A total of 32% of schools – around 338 – receive D and F compared to 19% of schools in 2019, the last year the state applied letter grades to campuses prior to the global covid-19 pandemic. halted education in Arkansas and across the nation starting March 2020.

At the other end of the grading spectrum, the number of Arkansas schools that receive a grade of A with the first letter is 85, or 8% of the total. 8% is half of the 16% who received the A grade in 2019.

The percentage of schools receiving B grades has increased from 30% in 2019 to 20% this year.

Meanwhile, C-class schools have increased from 35% in 2019 to 40% in 2022.

The Arkansas Board of Education, Arkansas Department of Education staff, and the state’s Every Student Succeeds Act Steering Committee plan to present a public report at 1pm today from the Arch Ford Education Service Cooperative by Plumerville on the votes of the letters of 2022 and on Every Student Succeeds Act scores on which the votes are calculated.

The event is open to the public and will be available in live streaming on https://youtu.be/nLd8dPUCZ_4.

The Every Student Succeeds Act scores and letter grades were posted Tuesday on the Department of Education’s My School Info website at the statewide “Reports” link.

That link is https://bit.ly/3G04jqJ.

The message was advertised by the University of Arkansas, Fayetteville Office for Education Policy, which put together its own school-by-school data spreadsheet.

This information is available here: https://bit.ly/3fNhbFY.

The federal Every Student Succeeds Act requires states to hold schools and school districts accountable for student achievement.

In Arkansas, each school receives an “ESSA Index Score” made up of ACT Aspire test results provided by grades three through 10 each spring.

Student attendance, the percentage of students reading at the class level and scientific achievement are also included in the ESSA score calculation. At the high school level, graduation rates, enrollment in advanced courses, and community service are also factors in calculating the ESSA score.

Kimberly Mundell, spokesperson for the Arkansas Division of Elementary and Secondary Education, said letter grades are not the “be it all and get it all” of the accountability system, that there is a lot of student data to be pulled into the system.

Sarah McKenzie, executive director of the Office for Education Policy, noted the drop in high school grades in the wake of the covid-19 pandemic. In Arkansas, schools were closed to in-person education in March 2020 until the end of the school year. Schools reopened for on-site education starting in August 2020, although around 20% of students participated in online learning from home for at least part of the 2020-21 school year.

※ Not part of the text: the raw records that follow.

(* ===== verification/Shell.v ===== *)
(** * The shell: [src/shell.rs]

    The static state of the shell with the kernel state its commands reach (the
    scheduler, the files, the heap's offset), and every command in a small monad
    that threads that state, collects the output and propagates panics.  The
    [Mutex] locks are taken and released around each access and are not part of
    this sequential model ([Locks]); what the strings and vectors used here request
    from the heap, and the panic when it is exhausted, is added in [Allocation]. *)

From stdpp Require Import sorting.
From S2P Require Import Prelude Machine Text Task Fs Heap Calc Devices Input.
Local Open Scope Z_scope.
Local Open Scope string_scope.

Definition MAX_INPUT_LEN : nat := 256.

(** ** The session *)

Inductive SessionUser := Enos | Guest.

#[global] Instance SessionUser_eq_dec : EqDecision SessionUser.
Proof. solve_decision. Defined.

Definition user_name (u : SessionUser) : string := match u with Enos => "enos" | Guest => "guest" end.
Definition uid (u : SessionUser) : Z := match u with Enos => 0 | Guest => 1000 end.
Definition user_is_root (u : SessionUser) : bool := match u with Enos => true | Guest => false end.
Definition prompt_suffix (u : SessionUser) : string := if user_is_root u then "#" else "$".

(** ** The state and the monad *)

Record World := mkWorld {
  input_buffer : string;
  keyboard : KeyboardState;
  history : HistoryState;
  session : SessionUser;
  queue : ScancodeQueue;
  scheduler : TaskManager;
  files : list FileEntry;
  heap_offset : Z;
}.

Definition shell (A : Type) : Type := World → outcome (A * list output * World).

#[global] Instance shell_ret : MRet shell := λ A a w, Ret (a, [], w).
#[global] Instance shell_bind : MBind shell := λ A B f m w,
  match m w with
  | Ret (a, out, w) =>
    match f a w with
    | Ret (b, out', w) => Ret (b, (out ++ out')%list, w)
    | Panic msg => Panic msg
    | OutOfFuel => OutOfFuel
    end
  | Panic msg => Panic msg
  | OutOfFuel => OutOfFuel
  end.

Definition get {A} (f : World → A) : shell A := λ w, Ret (f w, [], w).
Definition modify (f : World → World) : shell unit := λ w, Ret (tt, [], f w).
Definition emit (o : output) : shell unit := λ w, Ret (tt, [o], w).
Definition lift {A} (m : outcome A) : shell A := λ w, a ← m; Ret (a, [], w).
Definition skip : shell unit := mret tt.

(** [print!] and [println!] on the screen. *)
Definition print (s : string) : shell unit := emit (Vga s).
Definition say (s : string) : shell unit := emit (println s).

(** [for x in l { body(x) }]. *)
Definition for_all {A} (l : list A) (body : A → shell unit) : shell unit :=
  foldr (λ x rest, body x ;; rest) skip l.

Definition set_input (s : string) (w : World) : World :=
  mkWorld s (keyboard w) (history w) (session w) (queue w) (scheduler w) (files w) (heap_offset w).
Definition set_keyboard (k : KeyboardState) (w : World) : World :=
  mkWorld (input_buffer w) k (history w) (session w) (queue w) (scheduler w) (files w) (heap_offset w).
Definition set_history (h : HistoryState) (w : World) : World :=
  mkWorld (input_buffer w) (keyboard w) h (session w) (queue w) (scheduler w) (files w) (heap_offset w).
Definition set_session (u : SessionUser) (w : World) : World :=
  mkWorld (input_buffer w) (keyboard w) (history w) u (queue w) (scheduler w) (files w) (heap_offset w).
Definition set_queue (q : ScancodeQueue) (w : World) : World :=
  mkWorld (input_buffer w) (keyboard w) (history w) (session w) q (scheduler w) (files w) (heap_offset w).
Definition set_scheduler (tm : TaskManager) (w : World) : World :=
  mkWorld (input_buffer w) (keyboard w) (history w) (session w) (queue w) tm (files w) (heap_offset w).
Definition set_files (f : list FileEntry) (w : World) : World :=
  mkWorld (input_buffer w) (keyboard w) (history w) (session w) (queue w) (scheduler w) f (heap_offset w).

(** ** Session helpers *)

Definition print_prompt : shell unit :=
  user ← get session;
  print (user_name user +:+ prompt_suffix user +:+ " ").

Definition init : shell unit :=
  say "ENOS shell ready. Type `help` for commands." ;; print_prompt.

Definition require_root (action : string) : shell bool :=
  root ← get (λ w, user_is_root (session w));
  if root : bool then mret true
  else say ("Permission denied: `" +:+ action +:+ "` requires enos root.") ;; mret false.

Definition switch_user (user : SessionUser) : shell unit := modify (set_session user).

(** ** Formatting *)

Definition ticks_to_ms (ticks : Z) : Z := Pit.ticks_to_millis ticks.

Definition format_duration_from_ticks (ticks : Z) : Z * Z * Z * Z :=
  let total_ms := ticks_to_ms ticks in
  let total_seconds := total_ms / 1000 in
  let ms := total_ms mod 1000 in
  let hours := total_seconds / 3600 in
  let minutes := total_seconds mod 3600 / 60 in
  let seconds := total_seconds mod 60 in
  (hours, minutes, seconds, ms)%Z.

Definition format_bytes (bytes : Z) : string :=
  if (1024 * 1024 <=? bytes)%Z then
    let mb := (bytes / (1024 * 1024))%Z in
    let rem := (bytes mod (1024 * 1024) / (1024 * 10))%Z in
    "~" +:+ dec mb +:+ "." +:+ dec rem +:+ " MB"
  else if (1024 <=? bytes)%Z then
    let kb := (bytes / 1024)%Z in
    let rem := (bytes mod 1024 * 10 / 1024)%Z in
    "~" +:+ dec kb +:+ "." +:+ dec rem +:+ " KB"
  else dec bytes +:+ " B".

(** ["{:02}:{:02}:{:02}.{:03}"]. *)
Definition clock (ticks : Z) : string :=
  let '(h, m, s, ms) := format_duration_from_ticks ticks in
  zero_pad 2 h +:+ ":" +:+ zero_pad 2 m +:+ ":" +:+ zero_pad 2 s +:+ "." +:+ zero_pad 3 ms.

(** ** Commands *)

Definition show_help : shell unit :=
  for_all
    ["ENOS built-in commands:";
     "  help                 - Show this list";
     "  clear                - Clear screen";
     "  echo <msg>           - Print message";
     "  calc <expr>          - Arithmetic (+,-,*,/,%,())";
     "  uptime               - Show human-readable uptime";
     "  ps                   - Show running processes";
     "  top                  - Show process CPU usage";
     "  tasks                - Show scheduler stats + process list";
     "  meminfo              - Show memory usage";
     "  whoami               - Show current shell user";
     "  id                   - Show user identity";
     "  login <enos|guest>   - Switch shell identity";
     "  su <enos|guest>      - Alias for login";
     "  logout               - Switch to guest";
     "  kill <pid>           - Kill user process (root only)";
     "  touch <file>         - Create empty file";
     "  rm <file>            - Delete file (root only)";
     "  ls                   - List files";
     "  write <file> <text>  - Write text to file";
     "  cat <file>           - Show file content";
     "  fsinfo               - Show filesystem stats";
     "  about                - Show kernel info"] say.

(** [command_line.strip_prefix(name).unwrap_or("").trim_start()]. *)
Definition argument_of (name command_line : string) : string :=
  trim_start (default "" (strip_prefix name command_line)).

Definition command_echo (command_line : string) : shell unit :=
  let text := argument_of "echo" command_line in
  if decide (text = "") then say "Usage: echo <msg>" else say text.

Definition command_calc (command_line : string) : shell unit :=
  let expr := argument_of "calc" command_line in
  if decide (expr = "") then say "Usage: calc <expression>" else
  r ← lift (eval_calc_expression expr);
  match r with
  | Ok value => say ("= " +:+ dec value)
  | Err err => say ("calc: " +:+ err)
  end.

Definition command_uptime : shell unit :=
  stats ← get (λ w, Task.stats (scheduler w));
  say ("Uptime: " +:+ clock (total_ticks stats) +:+ " (" +:+ dec (total_ticks stats) +:+ " ticks @ "
       +:+ dec Pit.TICKS_PER_SECOND +:+ " Hz)").

Definition ps_line (p : ProcessSnapshot) : string :=
  pad_right 5 (dec (ps_id p)) +:+ " " +:+ pad_right 8 (ps_privilege p) +:+ " " +:+ pad_right 8 (ps_state p)
  +:+ " " +:+ pad_left 6 (dec (ticks_to_ms (ps_run_ticks p))) +:+ "ms   " +:+ ps_name p.

Definition command_ps : shell unit :=
  processes ← get (λ w, process_snapshot (scheduler w));
  say "PID   PRIV     STATE    CPU-TIME   NAME" ;;
  for_all processes (λ p, say (ps_line p)).

Definition cpu_pct (total run : Z) : Z :=
  if (total =? 0)%Z then 0 else (saturating_mul_u64 run 100 / total)%Z.

Definition top_line (stats : SchedulerStats) (p : ProcessSnapshot) : string :=
  pad_right 5 (dec (ps_id p)) +:+ " " +:+ pad_left 3 (dec (cpu_pct (total_ticks stats) (ps_run_ticks p))) +:+ "%   "
  +:+ pad_left 6 (dec (ticks_to_ms (ps_run_ticks p))) +:+ "ms   " +:+ pad_right 8 (ps_state p) +:+ " " +:+ ps_name p.

Definition command_top : shell unit :=
  stats ← get (λ w, Task.stats (scheduler w));
  processes ← get (λ w, process_snapshot (scheduler w));
  say ("TOP (ticks=" +:+ dec (total_ticks stats) +:+ " @ " +:+ dec Pit.TICKS_PER_SECOND +:+ "Hz)") ;;
  say "PID   CPU%   CPU-TIME   STATE    NAME" ;;
  for_all processes (λ p, say (top_line stats p)).

Definition command_tasks : shell unit :=
  stats ← get (λ w, Task.stats (scheduler w));
  say "Scheduler:" ;;
  say ("  total tasks : " +:+ dec (Z.of_nat (total_tasks stats))) ;;
  say ("  current task: " +:+ dec (current_task_id stats)) ;;
  say ("  uptime      : " +:+ clock (total_ticks stats)) ;;
  say ("  ticks       : " +:+ dec (total_ticks stats)) ;;
  command_ps.

Definition command_meminfo : shell unit :=
  heap ← get (λ w, heap_stats (heap_offset w));
  fs ← get (λ w, Fs.stats (files w));
  say "Memory:" ;;
  say ("  heap used : " +:+ format_bytes (used_bytes heap) +:+ " (" +:+ dec (used_percent heap) +:+ "%)") ;;
  say ("  heap free : " +:+ format_bytes (free_bytes heap)) ;;
  say ("  heap total: " +:+ format_bytes (Heap.total_bytes heap)) ;;
  say ("  fs usage  : " +:+ dec (Z.of_nat (file_count fs)) +:+ "/" +:+ dec (Z.of_nat (max_files fs)) +:+ " files, "
       +:+ format_bytes (Fs.total_bytes fs) +:+ " data").

Definition command_whoami : shell unit :=
  user ← get session; say (user_name user).

Definition command_id : shell unit :=
  user ← get session;
  say ("uid=" +:+ dec (uid user) +:+ "(" +:+ user_name user +:+ ") gid=" +:+ dec (uid user) +:+ "("
       +:+ user_name user +:+ ") role=" +:+ (if user_is_root user then "root" else "user")).

(** [parts.next(); parts.next()] on [split_whitespace]: the second word. *)
Definition parse_login_target (command_line : string) : option string :=
  (split_whitespace command_line !! 1%nat)%stdpp.

Definition command_login (command_line : string) : shell unit :=
  match parse_login_target command_line with
  | None => say "Usage: login <enos|guest>"
  | Some target =>
    if decide (target = "enos") then switch_user Enos ;; say "Switched to enos (root)."
    else if decide (target = "guest" ∨ target = "user") then switch_user Guest ;; say "Switched to guest."
    else say "login: unknown user"
  end.

Definition command_logout : shell unit :=
  switch_user Guest ;; say "Logged out to guest.".

(** [crate::task::kill_task(pid)]. *)
Definition kill_task (pid : Z) : shell (result KillTaskResult string) :=
  tm ← get scheduler;
  '(r, tm) ← lift (kill_task_by_pid tm pid);
  modify (set_scheduler tm) ;; mret r.

Definition command_kill (command_line : string) : shell unit :=
  root ← require_root "kill";
  if negb root then skip else
  match (split_whitespace command_line !! 1%nat)%stdpp with
  | None => say "Usage: kill <pid>"
  | Some pid_str =>
    match parse_usize pid_str with
    | None => say "kill: invalid pid"
    | Some pid =>
      r ← kill_task pid;
      (match r with
       | Ok KilledNow => say ("PID " +:+ dec pid +:+ " terminated.")
       | Ok MarkedForTermination => say ("PID " +:+ dec pid +:+ " marked for termination (next timer tick).")
       | Err err => say ("kill: " +:+ err)
       end) ;;
      command_ps
    end
  end.

(** A file system call on the table. *)
Definition on_files {A} (f : list FileEntry → A * list FileEntry) : shell A :=
  table ← get files;
  let '(a, table) := f table in
  modify (set_files table) ;; mret a.

Definition command_touch (command_line : string) : shell unit :=
  match (split_whitespace command_line !! 1%nat)%stdpp with
  | None => say "Usage: touch <file>"
  | Some name =>
    r ← on_files (create_file name);
    match r with Ok _ => say ("Created: " +:+ name) | Err err => say ("touch: " +:+ err) end
  end.

Definition command_rm (command_line : string) : shell unit :=
  root ← require_root "rm";
  if negb root then skip else
  match (split_whitespace command_line !! 1%nat)%stdpp with
  | None => say "Usage: rm <file>"
  | Some name =>
    r ← on_files (delete_file name);
    match r with Ok _ => say ("Deleted: " +:+ name) | Err err => say ("rm: " +:+ err) end
  end.

(** [a.name.cmp(&b.name)] is not [Greater]; names are distinct, so the sort has
    one result. *)
Definition name_le (a b : FileInfo) : Prop := String.leb (fi_name a) (fi_name b) = true.
#[global] Instance name_le_dec : RelDecision name_le.
Proof. intros a b. unfold name_le. apply _. Defined.

Definition ls_line (f : FileInfo) : string :=
  pad_right 32 (fi_name f) +:+ " " +:+ format_bytes (Z.of_nat (fi_size f)).

Definition command_ls : shell unit :=
  infos ← get (λ w, list_files (files w));
  match infos with
  | [] => say "(empty)"
  | _ =>
    say "NAME                             SIZE" ;;
    for_all (merge_sort name_le infos) (λ f, say (ls_line f))
  end.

“The pandemic shock to student achievement offers a good opportunity to think about how ESSA scores and associated letter grades are awarded and whether they indicate quality the way we would like it to be,” McKenzie said.

While McKenzie said she is a proponent of A-to-F grades for schools because they are easy for the general public to understand, she said changes to the existing system are needed.

He suggested that schools be given two grades: one based on performance and the other based on improvement, or growth, on performance.

As things stand, a school’s performance level outstrips year-over-year improvement in student achievement, McKenzie said, including through signs of achievement growth that a school is doing a good job with its students.

McKenzie highlighted Little Rock E-Stem Charter Middle School for achieving the highest level of growth in the state, but only for receiving a C grade.

It’s not that the school isn’t doing a good job, McKenzie said, but it’s serving a disproportionately larger population of students from low-income families who may not have all the resources for their children that more affluent families have for. their school. aged children.

Among the schools receiving D and F in the state are 20 F and five D applied to schools in the Little Rock School District. Six schools in the capital system received A and B and another six received C.

Superintendent Jermall Wright said Tuesday evening that the district will host a press conference at 11:30 am today to respond to ESSA scores and letter votes.

“We are and will undergo a lot of changes in the LRSD to affect school performance and district effectiveness,” Wright said Tuesday evening.

The district school board in recent months has approved plans for after-school mentoring, for the restructuring of its alternative learning programs to improve graduation rates, and has provided teachers with higher salaries and retention payments as a way to retain and recruit. teachers.